Exercise goal:
Using the string "position" as the key, pull each matching line out of the records below.
▼
Definition move_page (op : NotePageOperation) (p : page) (l : list page) : res (list page) :=
  let parent_id := op_parent_id op in
  if bool_decide (op_before_id op = Some main) then invalid "The default page must stay first"
  else
    let branch_ids := subtree_ids l (p_id p) in
    if match parent_id with Some parent => bool_decide (parent ∈ branch_ids) | None => false end
    then invalid "A page cannot be nested inside itself or its subpages"
    else if match parent_id with Some parent => negb (existsb (has_id parent) l) | None => false end
    then invalid "Parent page no longer exists"
    else
      let branch := List.filter (inside branch_ids) l in
      let remaining := List.filter (λ p, negb (inside branch_ids p)) l in
      position ← match op_before_id op with
                 | None => Ok (length remaining)
                 | Some before =>
                     match find_first (has_id before) remaining with
                     | Some anchor =>
                         if bool_decide (p_parent anchor = parent_id) then Ok (index_of before remaining)
                         else invalid "Move target must be a sibling in the destination"
                     | None => invalid "Move target must be a sibling in the destination"
                     end
                 end;
      Ok (firstn position remaining ++ update_page (p_id p) (with_parent parent_id) branch ++ skipn position remaining).

(** The children of a deleted page move up. *)
Definition delete_page (p : page) (l : list page) : res (list page) :=
  if (length l =? 1)%nat then invalid "A note must have at least one page"
  else
    let l := map (λ c, if child_of (Some (p_id p)) c then with_parent (p_parent p) c else c) l in
    Ok (firstn (index_of (p_id p) l) l ++ skipn (S (index_of (p_id p) l)) l).

Definition copy_page (ids : gmap string string) (p : page) : page :=
  Page (default (p_id p) (ids !! p_id p))
    (match p_parent p with Some parent => Some (default parent (ids !! parent)) | None => None end)
    (p_title p) (p_content p) (VList []) 0 0 (p_inherits p) (p_files p).

Definition copy_ids (namespace : Z) (new_id : string) (p : page) (branch : list page) : gmap string string :=
  <[p_id p := new_id]> (foldl (λ ids c, <[p_id c := uuid_str (uuid5 namespace (p_id c))]> ids) ∅ branch).

Definition duplicate_page (op : NotePageOperation) (namespace : Z) (new_id : string) (p : page) (l : list page) : res (list page) :=
  let branch := List.filter (inside (subtree_ids l (p_id p))) l in
  let ids := copy_ids namespace new_id p branch in
  if existsb (λ id, existsb (has_id id) l) ((map_to_list ids).*2) then invalid "A duplicated page ID already exists"
  else
    let copies := match map (copy_page ids) branch with
                  | c :: copies => with_title (Str.take 193 (p_title p) +:+ " (Copy)") (p_inherits c) c :: copies
                  | [] => []
                  end in
    let position := match last branch with Some c => S (index_of (p_id c) l) | None => O end in
    Ok (firstn position l ++ copies ++ skipn position l).

(** [if not operation.new_id] and [uuid.UUID(operation.new_id)] *)
Definition required_id (new_id : option string) : res (string * Z) :=
  let id := default EmptyString new_id in
  if Str.is_empty id then invalid "A new page ID is required"
  else match uuid_of id with Some u => Ok (id, u) | None => invalid "badly formed hexadecimal UUID string" end.

Definition adds_page (action : page_action) : bool := match action with CreatePage | DuplicatePage => true | _ => false end.
Definition fixed_main (action : page_action) : bool := match action with MovePage | DeletePage => true | _ => false end.

(** The list of pages after the operation; None if it was done before *)
Definition operate (op : NotePageOperation) (d : note_data) : res (option (list page)) :=
  let l := d_pages d in
  new ← if adds_page (op_action op) then required_id (op_new_id op) else Ok (EmptyString, 0);
  if adds_page (op_action op) && existsb (has_id new.1) l then Ok None
  else if negb (py_eqb (VInt (op_revision op)) (pages_revision d)) then conflict "Pages changed. Refresh and try again"
  else
    Some <$>
      match op_action op with
      | CreatePage => create_page op new.1 l
      | ReorderPages => reorder_pages op l
      | action =>
          p ← find_page (op_page_id op) l;
          if is_main p && fixed_main action then invalid "The default page cannot be moved or deleted"
          else
            match action with
            | RenamePage => rename_page op p l
            | MovePage => move_page op p l
            | DeletePage => delete_page p l
            | _ => duplicate_page op new.2 new.1 p l
            end
      end.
▲
Output for this task:
      position ← match op_before_id op with
      Ok (firstn position remaining ++ update_page (p_id p) (with_parent parent_id) branch ++ skipn position remaining).
    let position := match last branch with Some c => S (index_of (p_id c) l) | None => O end in
    Ok (firstn position l ++ copies ++ skipn position l).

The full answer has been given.